Ein solches Auto kann auch dann zurückgegeben werden, wenn es über eine Typgenehmigung verfügt. Der Generalanwalt geht sogar noch weiter: Selbst wenn der Verbraucher das Fahrzeug in Kenntnis des Vorhandenseins dieser unzulässigen Abschalteinrichtung (und ihrer Wirkungsweise) erworben hätte, "wird dem Verbraucher nicht das Recht genommen, gemäß der EU-Richtlinie 1999/44 die Vertragsauflösung zu verlangen".

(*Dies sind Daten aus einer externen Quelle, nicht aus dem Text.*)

(** * Stock Data Visualizer: model, view and request handler

    A shallow embedding of [model.py], [view.py] and the [index] handler of
    [app.py], followed by the properties of the natural-language
    specification that they satisfy (or fail to satisfy).

    Conventions of the embedding.
    - A Python [str] is a [string]; a character is a code point below 256
      (Latin-1), which is the range a Rocq [ascii] covers.  In that range
      [\d] of the [re] module is exactly [0-9] and [str.isspace] holds for
      the twelve code points listed in [is_space].
    - A Python [dict] is an insertion-ordered association list ([dict]),
      with [dict_set] replacing in place or appending, as CPython does.
    - A call that can raise returns a [result]; the exception is named by
      its Python class.
    - The network, the contents of [config.py], the float conversions and
      the few library functions whose exact text behaviour is irrelevant
      here are the methods of a [Runtime] class that the definitions take
      as a parameter. *)

From Stdlib Require Import ZArith List String Ascii Bool Lia Permutation.
From stdpp Require Import base tactics decidable list strings sorting pretty.
Import ListNotations.

Local Open Scope Z_scope.
Local Open Scope list_scope.

(** ** Exceptions and fallible calls *)

Inductive exn : Set :=
  | KeyError
  | IndexError
  | ValueError
  | TypeError
  | AttributeError
  | OverflowError.

Inductive result (A : Type) : Type :=
  | Ok (a : A)
  | Raise (e : exn).
Arguments Ok {A} a.
Arguments Raise {A} e.

Global Instance result_ret : MRet result := fun A a => Ok a.
Global Instance result_bind : MBind result := fun A B k r =>
  match r with
  | Ok a => k a
  | Raise e => Raise e
  end.

Definition is_ok {A} (r : result A) : bool :=
  match r with Ok _ => true | Raise _ => false end.

(** ** Python dictionaries: insertion-ordered, unique keys *)

Definition dict (K V : Type) : Type := list (K * V).

Section dict_ops.
Context {K V : Type} `{EqDecision K}.

Fixpoint dict_get (k : K) (d : dict K V) : option V :=
  match d with
  | [] => None
  | (k', v) :: d' => if decide (k = k') then Some v else dict_get k d'
  end.

(** [d[k]]: [KeyError] on a missing key. *)
Definition dict_index (k : K) (d : dict K V) : result V :=
  match dict_get k d with
  | Some v => Ok v
  | None => Raise KeyError
  end.

(** [d.get(k, default)]. *)
Definition dict_get_default (k : K) (default : V) (d : dict K V) : V :=
  match dict_get k d with
  | Some v => v
  | None => default
  end.

(** [k in d]. *)
Definition dict_mem (k : K) (d : dict K V) : bool :=
  match dict_get k d with Some _ => true | None => false end.

(** [d[k] = v]: an existing key keeps its position, a new key goes last. *)
Fixpoint dict_set (k : K) (v : V) (d : dict K V) : dict K V :=
  match d with
  | [] => [(k, v)]
  | (k', v') :: d' =>
      if decide (k = k') then (k, v) :: d' else (k', v') :: dict_set k v d'
  end.

Definition dict_keys (d : dict K V) : list K := map fst d.

(** The invariant of every Python dictionary: no key occurs twice. *)
Definition dict_wf (d : dict K V) : Prop := NoDup (dict_keys d).

End dict_ops.

(** ** Characters and the [str] methods the program calls *)

Definition code (c : ascii) : Z := Z.of_N (N_of_ascii c).

(** [str.isspace] on one character, for code points below 256. *)
Definition is_space (c : ascii) : bool :=
  let n := code c in
  ((9 <=? n) && (n <=? 13)) || ((28 <=? n) && (n <=? 32))
  || (n =? 133) || (n =? 160).

(** [\d] of [re] on code points below 256. *)
Definition is_digit (c : ascii) : bool :=
  let n := code c in (48 <=? n) && (n <=? 57).

(** [int] of a single matched digit. *)
Definition digit_val (c : ascii) : option Z :=
  if is_digit c then Some (code c - 48) else None.

(** [s.split()]: the maximal runs of non-whitespace characters. *)
Fixpoint split_ws (s : string) : list string :=
  match s with
  | EmptyString => []
  | String c s' =>
      if is_space c then split_ws s'
      else match s' with
           | EmptyString => [String c EmptyString]
           | String c' _ =>
               if is_space c' then String c EmptyString :: split_ws s'
               else match split_ws s' with
                    | t :: ts => String c t :: ts
                    | [] => [String c EmptyString]
                    end
           end
  end.

(** [s.split()[0]]: [IndexError] when [s] has no token. *)
Definition first_token (s : string) : result string :=
  match split_ws s with
  | t :: _ => Ok t
  | [] => Raise IndexError
  end.

Fixpoint lstrip (s : string) : string :=
  match s with
  | EmptyString => EmptyString
  | String c s' => if is_space c then lstrip s' else s
  end.

Fixpoint rstrip (s : string) : string :=
  match s with
  | EmptyString => EmptyString
  | String c s' =>
      match rstrip s' with
      | EmptyString => if is_space c then EmptyString else String c EmptyString
      | t => String c t
      end
  end.

(** [s.strip()]. *)
Definition strip (s : string) : string := rstrip (lstrip s).

(** [needle in hay] on two strings. *)
Fixpoint is_substring (needle hay : string) : bool :=
  String.prefix needle hay ||
  match hay with
  | EmptyString => false
  | String _ hay' => is_substring needle hay'
  end.

(** ** [datetime] values *)

(** A naive [datetime.datetime]. *)
Record datetime : Set := mk_datetime {
  year : Z;
  month : Z;
  day : Z;
  hour : Z;
  minute : Z;
  second : Z;
  microsecond : Z
}.

Fixpoint lex_compare (a b : list Z) : comparison :=
  match a, b with
  | [], [] => Eq
  | [], _ :: _ => Lt
  | _ :: _, [] => Gt
  | x :: a', y :: b' =>
      match x ?= y with
      | Eq => lex_compare a' b'
      | c => c
      end
  end.

(** The tuple [datetime] comparison goes through. *)
Definition dt_fields (d : datetime) : list Z :=
  [year d; month d; day d; hour d; minute d; second d; microsecond d].

Definition dt_compare (a b : datetime) : comparison :=
  lex_compare (dt_fields a) (dt_fields b).

(** [a <= b] on two [datetime] objects. *)
Definition dt_le (a b : datetime) : bool :=
  match dt_compare a b with Gt => false | _ => true end.

(** [a < b]. *)
Definition dt_lt (a b : datetime) : bool :=
  match dt_compare a b with Lt => true | _ => false end.

(** [a >= b]. *)
Definition dt_ge (a b : datetime) : bool :=
  match dt_compare a b with Lt => false | _ => true end.

Definition is_leap (y : Z) : bool :=
  (y mod 4 =? 0) && (negb (y mod 100 =? 0) || (y mod 400 =? 0)).

Definition days_in_month (y m : Z) : Z :=
  if m =? 2 then (if is_leap y then 29 else 28)
  else if (m =? 4) || (m =? 6) || (m =? 9) || (m =? 11) then 30
  else 31.

(** The range check of the [datetime] constructor on its date fields. *)
Definition valid_ymd (y m d : Z) : bool :=
  (1 <=? y) && (y <=? 9999) && (1 <=? m) && (m <=? 12)
  && (1 <=? d) && (d <=? days_in_month y m).

(** The [datetime] at midnight of a calendar day. *)
Definition midnight (y m d : Z) : datetime := mk_datetime y m d 0 0 0 0.

(** ** [datetime.strptime(s, '%Y-%m-%d')]

    [_strptime] turns the format into the regular expression
    [(?P<Y>\d\d\d\d)-(?P<m>1[0-2]|0[1-9]|[1-9])-(?P<d>3[0-1]|[1-2]\d|0[1-9]|[1-9]| [1-9])],
    matches it at the start of the string, raises [ValueError] when it
    does not match or when text remains after the match, converts the
    groups with [int] and builds the date, which raises [ValueError] when
    the fields are out of range. *)

(** Group [Y] and the dash after it. *)
Definition parse_year (s : string) : option (Z * string) :=
  match s with
  | String c1 (String c2 (String c3 (String c4 (String "-" rest)))) =>
      match digit_val c1, digit_val c2, digit_val c3, digit_val c4 with
      | Some a, Some b, Some c, Some d =>
          Some (1000 * a + 100 * b + 10 * c + d, rest)
      | _, _, _, _ => None
      end
  | _ => None
  end.

Definition in_range (lo hi : Z) (c : ascii) : option Z :=
  match digit_val c with
  | Some v => if (lo <=? v) && (v <=? hi) then Some v else None
  | None => None
  end.

(** Group [m] and the dash after it; the alternatives are tried in the
    order of the expression, each together with the dash. *)
Definition parse_month (s : string) : option (Z * string) :=
  let alt3 :=
    match s with
    | String c (String "-" rest) =>
        match in_range 1 9 c with
        | Some v => Some (v, rest)
        | None => None
        end
    | _ => None
    end in
  match s with
  | String "1" (String c (String "-" rest)) =>
      match in_range 0 2 c with
      | Some v => Some (10 + v, rest)
      | None => alt3
      end
  | String "0" (String c (String "-" rest)) =>
      match in_range 1 9 c with
      | Some v => Some (v, rest)
      | None => alt3
      end
  | _ => alt3
  end.

(** Group [d], the last of the expression: the first alternative that
    matches is the match, and what follows it is the unconverted rest. *)
Definition parse_day (s : string) : option (Z * string) :=
  let one_digit :=
    match s with
    | String c rest =>
        match in_range 1 9 c with
        | Some v => Some (v, rest)
        | None =>
            match s with
            | String " " (String c' rest') =>
                match in_range 1 9 c' with
                | Some v => Some (v, rest')
                | None => None
                end
            | _ => None
            end
        end
    | EmptyString => None
    end in
  match s with
  | String c1 (String c2 rest) =>
      match in_range 3 3 c1, in_range 0 1 c2 with
      | Some a, Some b => Some (10 * a + b, rest)
      | _, _ =>
          match in_range 1 2 c1, in_range 0 9 c2 with
          | Some a, Some b => Some (10 * a + b, rest)
          | _, _ =>
              match in_range 0 0 c1, in_range 1 9 c2 with
              | Some _, Some b => Some (b, rest)
              | _, _ => one_digit
              end
          end
      end
  | _ => one_digit
  end.

Definition strptime_ymd (s : string) : result datetime :=
  match parse_year s with
  | None => Raise ValueError
  | Some (y, s1) =>
      match parse_month s1 with
      | None => Raise ValueError
      | Some (m, s2) =>
          match parse_day s2 with
          | Some (d, EmptyString) =>
              if valid_ymd y m d then Ok (midnight y m d) else Raise ValueError
          | _ => Raise ValueError
          end
      end
  end.

(** ** JSON values, as [response.json()] returns them *)

(** [F] is the type of Python floats. *)
#[local] Unset Elimination Schemes.
Inductive json (F : Type) : Type :=
  | JNull
  | JBool (b : bool)
  | JInt (n : Z)
  | JFloat (x : F)
  | JStr (s : string)
  | JArr (l : list (json F))
  | JObj (d : list (string * json F)).
Arguments JNull {F}.
Arguments JBool {F} b.
Arguments JInt {F} n.
Arguments JFloat {F} x.
Arguments JStr {F} s.
Arguments JArr {F} l.
Arguments JObj {F} d.
#[local] Set Elimination Schemes.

Das darf als klares Signal insbesondere an das für die Landesgerichte Linz, Wels und Salzburg zuständige Oberlandesgericht Linz gewertet werden. Dort wurden dutzende Dieselklagen abgewiesen mit der Begründung, die Käufer hätten die Autos jedenfalls gekauft, weil ihnen, salopp ausgedrückt, der Umweltdefekt egal gewesen wäre.

Realer Fahrbetrieb

In der Sache der verharmlosend als Thermofenster bezeichneten unzulässigen Abschalteinrichtung in der Abgasreinigung schärfte der EuGH-Generalanwalt die im EuGH-Thermofenster-Urteil vom Dezember erfolgten Feststellungen: Als "Normalbetrieb" eines Fahrzeugs seien nicht die Bedingungen auf dem Prüfstand gemäß dem Neuen Europäischen Fahrzyklus gemeint, sondern der reale Fahrbetrieb. Eine Software, die die Wirksamkeit des Emissionskontrollsystems verringere und "vornehmlich der Schonung von Anbauteilen" wie Dieselpartikelfilter, Abgasrückführungsventil und -kühler dient", fällt demnach nicht unter die Verbotsausnahme. Letztere beschränke sich auf kurzfristigen Schutz des Motors im Fall akuter Probleme.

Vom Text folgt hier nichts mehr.